Stop after the line containing "(resident (sk_body s));": print each line exactly from the first line of the listing up to that point.

## Input for this task
^^^^
Lemma point_at_seeking_ok stale path_id uk snap s : seek_ok path_id s →
  ∃ s', point_at_seeking stale t fs path_id uk snap s = (s', Some (Ok (point_ref es uk snap))) ∧ seek_ok path_id s'.
Proof using Ht Hfs.
  intros Hs. pose proof Hs as [Hbody Hcache]. unfold point_at_seeking.
  destruct (bloom_total uk) as [m Em]. unfold may_contain in Em. destruct (hash_pair uk) as [h1 h2] eqn:Eh.
  destruct (out_of_bounds t uk) eqn:Eo; [exists s; by rewrite (out_of_bounds_none _ snap Eo)|].
  rewrite Em. destruct m.
  2: { exists s. rewrite (filtered_none _ snap); [done|]. unfold may_contain. by rewrite Eh. }
  pose proof (resident_body _ Hbody) as Hr. pose proof (blocks_for_point_lt uk) as Hlt.
  destruct (negb (is_lazy t)).
  { destruct (materialize_ok _ Hbody) as (b' & -> & Hb'). exists (mkSeek b' (sk_cache s)). split; [|by split]. cbn [comp_bind].
    by rewrite best_point_ref by apply (tk_sorted _ _ _ _ Ht). }
  destruct (t_block_crc t) eqn:Ec; cbn [negb].
  - assert (∃ b' r, (if resident (sk_body s) then (sk_body s, Ok true) else try_promote_payload t fs (sk_body s)) = (b', Ok r)
      ∧ body_ok b') as (b' & r & -> & Hb').
    { destruct (resident (sk_body s)); [by eauto|by apply try_promote_payload_ok]. }
    destruct (seek_crc_blocks_ok stale path_id uk snap (blocks_for_point t uk) None (mkSeek b' (sk_cache s)) Ec Hlt) as (s' & -> & Hs');
      [by split|]. exists s'. by rewrite fold_ref_all.
  - destruct (resident (sk_body s)) eqn:Er.
    + exists s. split; [|done]. by rewrite Hr, seek_plain_blocks_ok, fold_ref_all.
    + destruct (point_in_blocks_ok uk snap _ Hbody) as (b' & -> & Hb'). eexists. split; [done|]. by split.
Qed.

(** * Visibility *)

Lemma table_range_deleted uk s snap : range_deleted t uk s snap = true ↔ hidden es snap uk s.
Proof using Ht.
  unfold range_deleted, hidden. rewrite (tk_rts _ _ _ _ Ht), existsb_exists. split.
  - intros ([k v] & Hin & Hc). apply list_elem_of_In, list_elem_of_filter in Hin as [Hk Hin]. exists k, v.
    rewrite !andb_true_iff, !negb_true_iff, Z.ltb_ge, Z.ltb_lt in Hc. cbn in *. destruct Hc as [[[H1 H2] H3] H4].
    split_and!; [done|done|done|done|]. unfold range_tombstone_covers. rewrite andb_true_iff. split; [|done].
    apply bytes_leb_spec. intros Hlt%bytes_ltb_spec. congruence.
  - intros (k & v & Hin & Hk & H1 & H2 & Hc). exists (k, v). split; [by apply list_elem_of_In, list_elem_of_filter|].
    unfold range_tombstone_covers in Hc. apply andb_true_iff in Hc as [Hc1 Hc2]. cbn.
    rewrite (proj2 (Z.ltb_ge _ _)), (proj2 (Z.ltb_lt _ _)), Hc2 by done. rewrite andb_true_r. cbn.
    apply negb_true_iff, not_true_iff_false. rewrite bytes_ltb_spec. by apply bytes_leb_spec.
Qed.

Lemma sorted_entries_filter (P : entry → Prop) `{∀ e, Decision (P e)} l : sorted_entries l → sorted_entries (filter P l).
Proof.
  induction l as [|e l IH]; intros Hs; [done|]. apply sorted_entries_cons in Hs as [Hle Hs]. rewrite filter_cons.
  case_decide; [|by apply IH]. apply sorted_entries_cons. split; [|by apply IH].
  intros e' [_ Hin]%list_elem_of_filter. by apply Hle.
Qed.

(** The reference point is the newest candidate. *)
Lemma point_ref_newest (l : list entry) uk snap : sorted_entries l →
  match point_ref l uk snap with
  | None => ∀ e, ¬ candidate l snap uk e
  | Some x => ∃ e, x = point_of e ∧ candidate l snap uk e ∧ ∀ e', candidate l snap uk e' → ¬ ikey_lt e'.1 e.1
  end.
Proof.
  intros Hs. assert (∀ e, e ∈ filter (λ e, visible_point uk snap e = true) l ↔ candidate l snap uk e) as Hf.
  { intros e. rewrite list_elem_of_filter. unfold visible_point, candidate.
    rewrite !andb_true_iff, bytes_eqb_spec, negb_true_iff, bool_decide_eq_false, Z.leb_le. naive_solver. }
  unfold point_ref. assert (sorted_entries (filter (λ e, visible_point uk snap e = true) l)) as Hsf by (by apply sorted_entries_filter).
  destruct (filter _ l) as [|e l'] eqn:E; cbn.
  - intros e He%Hf. by apply not_elem_of_nil in He.
  - exists e. split; [done|]. split; [apply Hf; left|]. intros e' [->|He']%Hf%elem_of_cons; [apply (irreflexivity ikey_lt)|].
    apply sorted_entries_cons in Hsf as [Hsf _]. by apply Hsf.
Qed.

Lemma point_ref_candidate uk snap :
  match point_ref es uk snap with
  | None => ∀ e, ¬ candidate es snap uk e
  | Some x => ∃ e, x = point_of e ∧ candidate es snap uk e ∧ ∀ e', candidate es snap uk e' → ¬ ikey_lt e'.1 e.1
  end.
Proof using Ht. apply point_ref_newest, (tk_sorted _ _ _ _ Ht). Qed.

(** Distinct versions have distinct internal keys. *)
Definition distinct_keys (l : list entry) : Prop := ∀ e e', e ∈ l → e' ∈ l → e.1 = e'.1 → e = e'.

Lemma distinct_keys_NoDup l : NoDup l.*1 → distinct_keys l.
Proof.
  intros Hn e e' (i & Hi)%list_elem_of_lookup (j & Hj)%list_elem_of_lookup E.
  assert (i = j) as ->; [|congruence]. apply (NoDup_lookup _ _ _ e.1 Hn); rewrite list_lookup_fmap; [by rewrite Hi|by rewrite Hj, E].
Qed.

Lemma get_ok uk snap b : body_ok b →
  ∃ b' look, get t fs uk snap b = (b', Some look) ∧ body_ok b' ∧
    (distinct_keys es → ∀ v, look = Found v ↔ reads es snap uk v).
Proof using Ht Hfs.
  intros Hb. unfold get. destruct (get_entry_ok uk snap b Hb) as (b' & -> & Hb'). eexists b', _. split; [done|].
  split; [done|]. intros Hd v. pose proof (point_ref_candidate uk snap) as Hp. destruct (point_ref es uk snap) as [x|].
  - destruct Hp as (e & -> & Hc & Hmin).
    assert (∀ v, reads es snap uk v → e.2 = v ∧ kind e.1 = Value ∧ ¬ hidden es snap uk (sequence e.1)) as Hr.
    { intros v' (e0 & Hc0 & <- & Hk & Hmin0 & Hh). assert (e0.1 = e.1) as Ek.
      { specialize (Hmin e0 Hc0). specialize (Hmin0 e Hc). destruct (ikey_trichotomy e0.1 e.1) as [|[]]; done. }
      assert (e0 = e) as -> by (apply Hd; [apply Hc0|apply Hc|done]). done. }
    unfold point_of, look_of. destruct (kind e.1) eqn:Ek; [| |by destruct Hc as (_ & _ & Hk & _)].
    all: split; [intros Hf|intros (<- & Hval & Hh)%Hr]; try done.
    + destruct (range_deleted t uk (sequence e.1) snap) eqn:Er; [done|]. injection Hf as <-.
      exists e. split_and!; [done|done|done|done|]. intros Hh%table_range_deleted. congruence.
    + destruct (range_deleted t uk (sequence e.1) snap) eqn:Er; [|done]. by apply table_range_deleted in Er.
  - split; [by case_match|]. intros (e & Hc & _). by apply Hp in Hc.
Qed.
End blocks.

(** * Written and reopened tables *)

Section tables.
Context `{CC : Crc32c, CF : !Crc32cFile, LZ : Lz4, LL : !Lz4Laws}.

(** Entries the writer can store and a reader accepts back. *)
Record sst_input (we : WriterEnv) (es : list entry) (hint : Z) : Prop := {
  si_entries : Forall entry_ok es;
  si_sorted : sorted_entries es;
  si_count : Z.of_nat (length es) ≤ MAX_SST_ENTRIES;
  si_hint : 0 ≤ hint;
  si_blocks : Forall block_fits (cut (block_target (target_override we)) [] es)
}.

(** The table is the writer's, or the one read back from the file. *)
Definition table_of (we : WriterEnv) (path : string) (es : list entry) (hint : Z) (sync compress : bool)
    (image : list byte) (t : SstTable) : Prop :=
  ∃ t0, write_sst_try_sorted_body we env_ok path (Ok <$> es) hint sync compress = Some (Ok (image, t0)) ∧
    (t = t0 ∨ sst_decode path image = Some (Ok t)).

Lemma table_of_ok we path es hint sync compress image t fs :
  sst_input we es hint → table_of we path es hint sync compress image t → serves image fs →
  let p := img (t_payload t) in
  table_ok p es (cut (block_target (target_override we)) [] es) t ∧ files_ok p t image fs.
Proof using CF LL.
  intros [He Hs Hn Hh Hf] (t0 & Ew & Ht) Hsv.
  destruct (write_open_ok we path es hint sync compress He Hs Hn Hh Hf)
    as (image' & t1 & t' & Ew' & Eo & Ht1 & Ht' & Hst & Hpre & P1 & P2 & _ & _ & Hpl & _).
  rewrite Ew in Ew'. injection Ew' as <- <-. rewrite Eo in Ht. cbn zeta.
  destruct Ht as [->|[= <-]]; [|rewrite Hpl]; (split; [done|]); split; [by rewrite P1|done|done|by rewrite P2|done|done].
Qed.

Lemma body_ok_start t : body_ok (img (t_payload t)) (t_payload t).
Proof. by left. Qed.

Lemma cache_ok_start t blks path_id : cache_ok blks t path_id RawBlockCache.new.
Proof. intros i h blk plain ep _ _ Hm. cbn in Hm. by rewrite lookup_empty in Hm. Qed.

(** C17: a table survives the round trip through its file. For sorted entries
    within the format's limits the writer succeeds whatever its compression
    policy, bloom hint and sync option; opening the file it wrote succeeds and
    gives a table with the same index, counts, range tombstones and maximum
    sequence, and both tables materialize exactly the entries written, in
    order. The upper key bound does not survive: the writer's table bounds the
    keys and the ends of all range tombstones, the reopened one only the last
    entry. *)
Theorem sst_round_trip we path es hint sync compress :
  sst_input we es hint →
  ∃ image t t', write_sst_try_sorted_body we env_ok path (Ok <$> es) hint sync compress = Some (Ok (image, t)) ∧
    sst_decode path image = Some (Ok t') ∧
    (∀ t0, t0 = t ∨ t0 = t' →
       (materialize_entries t0 (mkFiles (Ok image) None) (t_payload t0)).2 = Some (Ok es) ∧
       t_index t0 = t_index t ∧ t_num_entries t0 = Z.of_nat (length es) ∧ t_max_sequence t0 = max_sequence_of es ∧
       t_range_tombstones t0 = range_dels es ∧ t_tombstone_count t0 = tombs_in es ∧
       t_smallest_user_key t0 = user_of <$> head es) ∧
    t_largest_user_key t = largest_of es ∧ t_largest_user_key t' = reopened_bound <$> last es.
Proof using CF LL.
  intros Hi. pose proof Hi as [He Hs Hn Hh Hf].
  destruct (write_open_ok we path es hint sync compress He Hs Hn Hh Hf)
    as (image & t & t' & Ew & Eo & _ & _ & _ & _ & _ & _ & Hidx & _ & _ & _ & Hlg).
  exists image, t, t'. split; [done|]. split; [done|]. split; [|done]. intros t0 Ht0.
  assert (table_of we path es hint sync compress image t0) as Hof by (exists t; destruct Ht0 as [->| ->]; auto).
  destruct (table_of_ok we path es hint sync compress image t0 (mkFiles (Ok image) None) Hi Hof) as [Ht Hfs]; [done|].
  destruct (materialize_ok _ _ _ _ Ht _ _ Hfs _ (body_ok_start t0)) as (b' & -> & _).
  destruct Ht. split_and!; try done. by destruct Ht0 as [->| ->].
Qed.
^^^^
## Result for this task
Lemma point_at_seeking_ok stale path_id uk snap s : seek_ok path_id s →
  ∃ s', point_at_seeking stale t fs path_id uk snap s = (s', Some (Ok (point_ref es uk snap))) ∧ seek_ok path_id s'.
Proof using Ht Hfs.
  intros Hs. pose proof Hs as [Hbody Hcache]. unfold point_at_seeking.
  destruct (bloom_total uk) as [m Em]. unfold may_contain in Em. destruct (hash_pair uk) as [h1 h2] eqn:Eh.
  destruct (out_of_bounds t uk) eqn:Eo; [exists s; by rewrite (out_of_bounds_none _ snap Eo)|].
  rewrite Em. destruct m.
  2: { exists s. rewrite (filtered_none _ snap); [done|]. unfold may_contain. by rewrite Eh. }
  pose proof (resident_body _ Hbody) as Hr. pose proof (blocks_for_point_lt uk) as Hlt.
  destruct (negb (is_lazy t)).
  { destruct (materialize_ok _ Hbody) as (b' & -> & Hb'). exists (mkSeek b' (sk_cache s)). split; [|by split]. cbn [comp_bind].
    by rewrite best_point_ref by apply (tk_sorted _ _ _ _ Ht). }
  destruct (t_block_crc t) eqn:Ec; cbn [negb].
  - assert (∃ b' r, (if resident (sk_body s) then (sk_body s, Ok true) else try_promote_payload t fs (sk_body s)) = (b', Ok r)
      ∧ body_ok b') as (b' & r & -> & Hb').
    { destruct (resident (sk_body s)); [by eauto|by apply try_promote_payload_ok]. }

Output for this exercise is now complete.